Drogues synthétiques - Legal highs - Vente - Drugsshops online - Liste de produits interdits

commerce électronique
trafic illicite
trafic de stupéfiants
substance psychotrope
Europol

Chronologie

23/12/2011Envoi question
27/3/2012Réponse

Réintroduction de : question écrite 5-3896

Question n° 5-5020 du 23 décembre 2011 : (Question posée en néerlandais)

Le contrôle du trafic de drogue à l'échelle internationale est devenu de plus en plus difficile avec l'arrivée de l'internet. C'est ce qui ressort du rapport de l'Observatoire européen des drogues et des toxicomanies (EMCDDA), réalisé entre le 25 janvier et le 5 février 2010 et portant sur les « drugsshops online ». Ces magasins sont accessibles à tout utilisateur internet européen qui souhaite acheter des « psychédéliques légaux », des « spice », GHB/GBL ou des champignons hallucinogènes. Le rapport « Online sales of new psychoactive substances/legal Highs: Summary of results from the 2011 multilingual snapshots » identifiait, en juillet 2011, 631 magasins en ligne responsables de la vente de nouvelles substances psychoactives qui ont été expédiées vers au moins un État membre de l'Union européenne (UE). Cela représente le double du nombre de magasins relevés en janvier 2011. Le terme « psychédélique légal » englobe des produits très différents : des mélanges d'herbes à des drogues synthétiques ou drogues « designer » aux drogues récréatives. En outre, ces produits sont vendus comme désodorisants, encens aromatique ou sels de bain. Ces produits sont soumis à des mesures imposées par le pays où ils sont vendus. Pour ces raisons, le site web de certains drugsshops online publie une liste des pays où l'envoi n'est pas possible. Cela varie d'un produit à l'autre. Ces sites web incitent également l'acheteur à vérifier le statut légal du pays d'origine. Sur 30 des 170 (18 %) magasins en ligne, examinés en janvier 2010, on a trouvé des restrictions sur les livraisons. En juillet 2011, ce nombre est passé à 253 sur 631 magasins en ligne (40 %). L'avertissement le plus fréquent utilisé par les magasins en ligne est que les produits ne sont pas destinés à être consommés par l'homme.

Sur ces sites web, la surveillance et le contrôle des nouvelles substances psychoactives posent un grave problème.
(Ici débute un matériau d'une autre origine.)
(* ===== verification/Persistence.v ===== *)
(** What the server keeps in memory and what its storage holds. Over any storage
    that satisfies [StorageSpec.v], as long as no error is reported, the content of
    the storage mirrors the server's rooms, identities and bans in every reachable
    state, and a server started from that content has them again. *)

From S2P Require Import Prelude Frame Message Utils AppState StorageApi StorageSpec World.
From S2P Require Import ChatServer ClientSession ServerInvariant ServerBoot ServerSteps Walk Stability.
Local Open Scope string_scope.
Local Open Scope chat_scope.

(** The columns of a room. *)
Definition record_of (r : Room) : string * string * string :=
  (room_name r, room_topic r, owner_nickname r).

Record mirrors (c : ChatServer) (ct : Content) : Prop := {
  mirror_room : forall id r, rooms_ c !! id = Some r ->
    content_rooms ct !! to_int64 id = Some (record_of r);
  mirror_back : forall z x, content_rooms ct !! z = Some x ->
    exists id r, rooms_ c !! id = Some r /\ to_int64 id = z;
  mirror_identities : forall nick, content_identities ct !! nick = identities_ c !! nick;
  mirror_bans : forall nick, nick ∈ banned_nicks_ c <-> is_Some (content_bans ct !! nick);
}.

(** Two servers that differ in nothing that is stored. *)
Definition same_records (c c' : ChatServer) : Prop :=
  record_of <$> rooms_ c' = record_of <$> rooms_ c /\ next_room_id_ c' = next_room_id_ c /\
  identities_ c' = identities_ c /\ banned_nicks_ c' = banned_nicks_ c.

Lemma same_lookup c c' id r' :
  same_records c c' -> rooms_ c' !! id = Some r' ->
  exists r, rooms_ c !! id = Some r /\ record_of r' = record_of r.
Proof.
  intros (Hr & _) H'. apply (f_equal (lookup id)) in Hr. rewrite !lookup_fmap, H' in Hr.
  destruct (rooms_ c !! id) as [r|]; [|done]. apply (inj Some) in Hr. eauto.
Qed.

Lemma same_sym c c' : same_records c c' -> same_records c' c.
Proof. intros (? & ? & ? & ?). by split_and!. Qed.

Lemma same_size c c' : same_records c c' -> size (rooms_ c') = size (rooms_ c).
Proof. intros (Hr & _). apply (f_equal size) in Hr. by rewrite !map_size_fmap in Hr. Qed.

Lemma fresh_same c c' : same_records c c' -> fresh c -> fresh c'.
Proof.
  intros Hs (Hp & Hi & Hn & Hm). pose proof Hs as (_ & En & _). unfold fresh.
  rewrite En, (same_size c c' Hs). split_and!; [done| |done..].
  intros id r' Hr'. destruct (same_lookup c c' id r' Hs Hr') as (r & Hr & _). eauto.
Qed.

Lemma mirrors_same c c' ct : same_records c c' -> mirrors c ct -> mirrors c' ct.
Proof.
  intros Hs M. pose proof Hs as (_ & _ & Ei & Eb). split.
  - intros id r' Hr'. destruct (same_lookup c c' id r' Hs Hr') as (r & Hr & ->).
    by apply (mirror_room _ _ M).
  - intros z x Hz. destruct (mirror_back _ _ M z x Hz) as (id & r & Hr & E).
    destruct (same_lookup c' c id r (same_sym _ _ Hs) Hr) as (r' & Hr' & _). eauto.
  - intros nick. rewrite Ei. apply (mirror_identities _ _ M).
  - intros nick. rewrite Eb. apply (mirror_bans _ _ M).
Qed.

(** Rooms may change in what is not stored. *)
Lemma same_alter c id f :
  (forall r, record_of (f r) = record_of r) ->
  same_records c (with_rooms (alter f id (rooms_ c)) c).
Proof.
  intros Hf. split_and!; try done. cbn. apply map_eq. intros i.
  rewrite !lookup_fmap, lookup_alter. case_decide; subst; [|done].
  destruct (rooms_ c !! _) as [r|]; [|done]. cbn. by rewrite Hf.
Qed.
(** The callback of a read that delivered a line. *)
Definition on_line (line : string) : M ClientWorld unit :=
  on_client (with_reading false) ;;;
  let parsed := decode_server_frame line in
  match value parsed with
  | None =>
      say ("[system] Ignored invalid server frame: " +:+ detail parsed) ;;;
      match error parsed with
      | UnsupportedVersion =>
          fail_handshake (detail parsed) ;;;
          close
      | _ => read_loop
      end
  | Some message =>
      let* w := get in
      if negb (is_hello message) && negb (protocol_negotiated_ (client w)) then
        fail_handshake "Server did not complete the protocol handshake" ;;;
        say "[system] Server did not complete the protocol handshake" ;;;
        close
      else
        handle_server_message message ;;;
        read_loop
  end.
End chat_client.
(* ===== verification/ClientEnd.v ===== *)
(** The end of a session of a guest: [finish] of [run_curses_app] in
    [ui/interactive_app.cpp] closes the client, lets the thread run out and joins it.
    Unlike a server ([Shutdown.v]) a client never holds up the thread. *)

From Stdlib Require Import Relation_Operators Wellfounded.
From S2P Require Import Prelude Frame Message Utils AppState Tls ChatClient ClientProperties.
Local Open Scope string_scope.
Local Open Scope chat_scope.

Section client_end.
Context `{OpenSSL} `{Platform} `{Sodium} `{Disk}.

(** What the thread does: the callbacks, but no call of the terminal thread. *)
Definition own_event (e : Event) : bool :=
  match e with
  | DeadlineOver _ _ _ | Resolved _ _ _ _ | TcpDone _ _ _ _ _ | HandshakeDone _ _ _ _ _
  | ReadFailed _ | WriteDone | WriteFailed _ _ | TaskRuns _ => true
  | _ => false
  end.

(** The lines are those the server still sends until the stream is closed. *)
Inductive runs_out : ClientWorld * list string -> ClientWorld * list string -> Prop :=
| out_line w line left w' : step w (LineRead line) w' -> runs_out (w, line :: left) (w', left)
| out_event w left e w' : own_event e = true -> step w e w' -> runs_out (w, left) (w', left).

(** What happens without the server: posted tasks, operations that were cancelled, and
    those on a closed stream. *)
Definition by_itself (w : ClientWorld) (e : Event) : bool :=
  match e with
  | TaskRuns _ | DeadlineOver _ _ true | Resolved _ _ _ (Some _) | TcpDone _ _ _ (Some _) _
  | HandshakeDone _ _ _ (Some _) _ => true
  | ReadFailed _ | WriteFailed true _ => negb (stream_open (client w))
  | _ => false
  end.

(* ===================================================================== *)
(** * A client that was closed *)

Record quiet (w : ClientWorld) : Prop := {
  quiet_closing : closing_ (client w) = true;
  quiet_trying : connecting_ (client w) = false;
  quiet_closed : connected_ (client w) = false /\ stream_open (client w) = false \/ TaskClose ∈ tasks w;
}.

Lemma keeps_quiet_client f :
  (forall c, closing_ c = true -> closing_ (f c) = true) -> (forall c, connecting_ (f c) = connecting_ c) ->
  (forall c, connected_ c = false -> connected_ (f c) = false) ->
  (forall c, stream_open c = false -> stream_open (f c) = false) -> keeps quiet (on_client f).
Proof.
  intros Hc Ht Hn Hs w [Qc Qt Qd]. split; cbn; [auto|by rewrite Ht|].
  destruct Qd as [[? ?]|?]; [left; split; auto|by right].
Qed.
Lemma keeps_quiet_app f : keeps quiet (on_app f).
Proof. by intros w []. Qed.
Lemma keeps_quiet_say text : keeps quiet (say text).
Proof. by intros w []. Qed.
Lemma keeps_quiet_post t : keeps quiet (post t).
Proof. intros w [Qc Qt Qd]. split; [done..|]. destruct Qd as [?|Qd]; [by left|right]. apply elem_of_app. by left. Qed.
Lemma keeps_quiet_send msg : keeps quiet (send msg).
Proof.
  intros w Hq. unfold send. rewrite bind_snd. cbn [get fst snd]. rewrite (quiet_closing _ Hq), orb_true_r. done.
Qed.
#[local] Hint Resolve keeps_quiet_app keeps_quiet_say keeps_quiet_post keeps_quiet_send : chat_keeps.
Ltac quiet_tac := keeps_tac; try (apply keeps_quiet_client; done).

Lemma keeps_quiet_line line : keeps quiet (on_line line).
Proof.
  unfold on_line, read_loop, handle_server_message, set_auth, handle_challenge, handle_kick, fail_handshake, fail_join,
    handle_room_list, handle_room_topic, handle_room_text, set_auth, close.
  quiet_tac.
Qed.

(** Handlers of attempts find that the client does not connect any more. *)
Lemma late_handler e w : quiet w -> own_event e = true -> is_Some (completes e) -> (perform e w).2 = w.
Proof.
  intros Hq He Hc. assert (forall a, stale w a = true) as Hst.
  { intros a. unfold stale. by rewrite (quiet_trying _ Hq), orb_true_r. }
  destruct e; try done; try (by destruct Hc); cbn [perform].
  - unfold on_deadline. rewrite bind_snd. cbn [get fst snd]. by rewrite Hst.
  - unfold on_resolved. rewrite bind_snd. cbn [get fst snd]. by rewrite Hst.
  - unfold on_connected. rewrite bind_snd. cbn [get fst snd]. by rewrite Hst.
  - unfold on_handshake. rewrite bind_snd. cbn [get fst snd]. by rewrite Hst.
Qed.

(** A frame that waited is not sent any more. *)
Lemma late_send wire w : quiet w -> (run_task (TaskSend wire) w).2 = w.
Proof.
  intros Hq. cbn [run_task]. rewrite bind_snd. cbn [get fst snd]. by rewrite (quiet_closing _ Hq), orb_true_r.
Qed.

Lemma quiet_task w t rest : tasks w = t :: rest -> quiet w -> quiet (run_task t (put_tasks rest w)).2.
Proof.
  intros Ht Hq. destruct t as [wire|].
  - assert (quiet (put_tasks rest w)) as Hq'; [|by rewrite late_send].
    destruct Hq as [Qc Qt Qd]. split; [done..|]. rewrite Ht in Qd. destruct Qd as [?|Qd]; [by left|right].
    by apply elem_of_cons in Qd as [?|?].
  - destruct Hq as [Qc Qt Qd]. split; [done..|]. by left.
Qed.

Lemma quiet_perform e w : own_event e = true -> completes e = None -> (forall t, e <> TaskRuns t) ->
  quiet w -> quiet (perform e w).2.
Proof.
  intros He Hc Ht. destruct e; try done; cbn [perform]; try by destruct (Ht t).
  - unfold on_read_error, close_stream, fail_handshake, fail_join, set_auth. revert w. change (keeps quiet (on_read_error message)).
    unfold on_read_error, close_stream, fail_handshake, fail_join, set_auth. quiet_tac.
  - revert w. change (keeps quiet on_written). unfold on_written, write_next. quiet_tac.
  - revert w. change (keeps quiet (on_write_error aborted message)). unfold on_write_error, close_stream. quiet_tac.
Qed.

Lemma quiet_out c c' : runs_out c c' -> quiet c.1 -> quiet c'.1.
Proof.
  intros [w line left w' Hs|w left e w' He Hs] Hq; cbn [fst] in *; destruct Hs as [w1 _ Hc].
  - inversion Hc; subst; [done|]. by apply keeps_quiet_line.
  - inversion Hc as [e' p before after Hp Hw|t rest Ht|e' Hp Ht]; subst; cbn [perform].
    + rewrite late_handler; [|by destruct Hq|done|by eexists]. by destruct Hq.
    + by apply quiet_task.
    + by apply quiet_perform.
Qed.

(* ===================================================================== *)
(** * The end of the thread *)

(** Lines, and everything else that is outstanding. *)
Definition outstanding (w : ClientWorld) : nat :=
  Nat.b2n (reading (client w)) + length (tasks w) + length (pending w)
  + length (write_queue_ (client w)) + Nat.b2n (write_pending (client w)).
Definition left_to_do (c : ClientWorld * list string) : nat * nat := (length c.2, outstanding c.1).
Definition less_to_do : nat * nat -> nat * nat -> Prop := slexprod _ _ lt lt.
Lemma less_to_do_wf : well_founded less_to_do.
Proof. apply wf_slexprod; apply lt_wf. Qed.

Lemma task_outstanding t w : quiet w -> outstanding (run_task t w).2 = outstanding w.
Proof. intros Hq. destruct t; [by rewrite late_send|done]. Qed.

Lemma frames_outstanding_say text : frames outstanding (say text).
Proof. done. Qed.
#[local] Hint Resolve frames_outstanding_say : chat_frames.

Lemma read_error_outstanding message w : reading (client w) = true ->
  (outstanding (on_read_error message w).2 < outstanding w)%nat.
Proof.
  intros Hr. unfold on_read_error. rewrite bind_snd.
  match goal with |- (outstanding (?m ?w1).2 < _)%nat =>
    assert (frames outstanding m) as -> by
      (unfold close_stream, fail_handshake, fail_join, set_auth; frames_client_tac)
  end.
  unfold outstanding. cbn. rewrite Hr. cbn. lia.
Qed.
Lemma written_outstanding w : write_pending (client w) = true -> (outstanding (on_written w).2 < outstanding w)%nat.
Proof.
  intros Hp. unfold on_written. rewrite !bind_snd. cbn [get fst snd].
  change (write_queue_ (client (on_client (with_write_pending false) w).2)) with (write_queue_ (client w)).
  destruct (write_queue_ (client w)) as [|wire rest] eqn:Eq.
  - unfold outstanding. cbn. rewrite Hp, Eq. cbn. lia.
  - rewrite !bind_snd. unfold outstanding. destruct rest; cbn; rewrite Hp, Eq; cbn; lia.
Qed.
Lemma write_error_outstanding aborted message w : write_pending (client w) = true ->
  (outstanding (on_write_error aborted message w).2 < outstanding w)%nat.
Proof.
  intros Hp. unfold on_write_error. rewrite !bind_snd. cbn [get fst snd].
  unfold outstanding. destruct (_ && _)%bool; cbn; rewrite Hp; cbn; lia.
Qed.

Lemma runs_out_less c c' : runs_out c c' -> quiet c.1 -> less_to_do (left_to_do c') (left_to_do c).
Proof.
  intros [w line left w' Hs|w left e w' He Hs] Hq; cbn [fst] in *; [apply left_slex; cbn; lia|].
  apply right_slex. cbn [fst]. destruct Hs as [w1 Ha Hc].
  inversion Hc as [e' p before after Hp Hw|t rest Ht|e' Hp Ht]; subst; cbn [perform].
  - rewrite late_handler; [|by destruct Hq|done|by eexists].
    unfold outstanding. cbn. rewrite Hw, !length_app. cbn. lia.
  - assert (outstanding (run_task t (put_tasks rest w)).2 = outstanding (put_tasks rest w)) as ->.
    { destruct t; [|done]. destruct Hq as [Qc Qt Qd]. unfold run_task. rewrite bind_snd. cbn [get fst snd].
      change (closing_ (client (put_tasks rest w))) with (closing_ (client w)). by rewrite Qc, orb_true_r. }
    unfold outstanding. cbn. rewrite Ht. cbn. lia.
  - destruct e; try done; try (by destruct (Ht t)); cbn [perform].
    + by apply read_error_outstanding.
    + by apply written_outstanding.
    + by apply write_error_outstanding.
Qed.

Lemma runs_out_ends c : quiet c.1 -> sn runs_out c.
Proof.
  remember (left_to_do c) as n eqn:En. revert c En.
  induction (less_to_do_wf n) as [n _ IH]. intros c -> Hq. constructor. intros c' Hr.
  eapply IH; [|done|by eapply quiet_out]. by apply runs_out_less.
Qed.

(** C10: the thread of a guest ends. After [close], once no attempt to connect is under
    way, whatever lines the server still sends and however operations end, only finitely
    many handlers run; and when nothing goes on without the server any more, nothing is
    left: no task, no operation, no read and no write; the client is not connected and
    its stream is closed. So [network_thread.join()] returns, and the client is
    destroyed when no handler refers to it. *)
Theorem closed_client_ends (handle : SSL) (w : ClientWorld) left :
  connecting_ (client w) = false ->
  let w0 := (close w).2 in
  sn runs_out (w0, left) /\
  forall w' left', rtc runs_out (w0, left) (w', left') ->
    (forall e w'', own_event e = true -> by_itself w' e = true -> ~ step w' e w'') ->
    tasks w' = [] /\ pending w' = [] /\ reading (client w') = false /\ write_pending (client w') = false /\
    connected_ (client w') = false /\ stream_open (client w') = false.
Proof.
  intros Hn w0. assert (quiet w0) as Hq.
  { split; [done|done|right]. unfold w0, close. rewrite bind_snd. cbn. apply elem_of_app. right. by left. }
  split; [by apply runs_out_ends|]. intros w' left' Hr Hst.
  assert (forall c c', rtc runs_out c c' -> quiet c.1 -> quiet c'.1) as Hqs by (induction 1; eauto using quiet_out).
  apply (Hqs _ _ Hr) in Hq. cbn [fst] in Hq. clear Hqs Hr w0 Hn.
  assert (tasks w' = []) as Ht.
  { destruct (tasks w') as [|t rest] eqn:E; [done|].
    destruct (Hst (TaskRuns t) _ eq_refl eq_refl (do_step w' (TaskRuns t) _ I (consumes_task _ _ _ E))). }
  destruct (quiet_closed _ Hq) as [[Hc Hs]|Hc]; [|rewrite Ht in Hc; by apply not_elem_of_nil in Hc].
  split_and!; try done.
  - destruct (pending w') as [|p rest] eqn:E; [done|].
    assert (forall e, completes e = Some p -> own_event e = true -> by_itself w' e = true -> allowed e w' -> False) as Hno.
    { intros e Hp He Hb Ha. eapply (Hst e _ He Hb). apply do_step; [exact Ha|].
      by apply (consumes_pending w' e p [] rest). }
    destruct p as [a host port|a host port|a host port|a g]; exfalso.
    + by apply (Hno (Resolved a host port (Some ""))).
    + by apply (Hno (TcpDone a host port (Some (false, "")) None)).
    + by apply (Hno (HandshakeDone a host port (Some "") handle)).
    + apply (Hno (DeadlineOver a g true)); try done. left. apply Hq.
  - destruct (reading (client w')) eqn:E; [|done]. exfalso.
    eapply (Hst (ReadFailed "")); [done|cbn; by rewrite Hs|]. by apply do_step; [|apply consumes_nothing].
  - destruct (write_pending (client w')) eqn:E; [|done]. exfalso.
    eapply (Hst (WriteFailed true "")); [done|cbn; by rewrite Hs|]. by apply do_step; [|apply consumes_nothing].
Qed.
End client_end.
Depuis l'instauration du système d'alerte précoce en 1997, plus de 110 substances ont déjà été publiées par l'EMCDDA et Europol. Alors que l'EMCDDA donne un aperçu de la disponibilité des substances psychoactives, aucun achat n'a bien entendu été effectué. Le rapport de 2010 concluait cependant à la nécessité de réaliser régulièrement des analyses médicolégales des produits vendus afin de découvrir les éventuels risques que leur consommation comporte en matière de santé. Compte tenu de la grande diversité de produits végétaux et synthétiques et des cocktails qui peuvent être composés avec ces produits, il est actuellement difficile de rassembler et d'interpréter les données de prévalence sur les psychédéliques légaux.

Dans ce cadre, je souhaite poser les questions suivantes à la ministre :

1) Comment évalue-t-elle l'existence de ce marché en ligne transfrontalier pour les « drogues légales » et a-t-elle connaissance de risques subséquents en termes de santé publique ?

2) Des produits ont-ils été insérés ces trois dernières années dans la liste des substances interdites ? Dans l'affirmative, de quels produits s'agit-il et la ministre peut-elle fournir des précisions ?

3) Quelle est la durée moyenne entre le signalement de ces substances et leur insertion effective dans la liste des produits interdits ?

4) Comment la ministre évalue-t-elle le constat de l'EMCDDA qui insiste sur la nécessité d'une étude médicolégale afin de détecter les risques éventuels liés à la consommation de ces « legal highs » ?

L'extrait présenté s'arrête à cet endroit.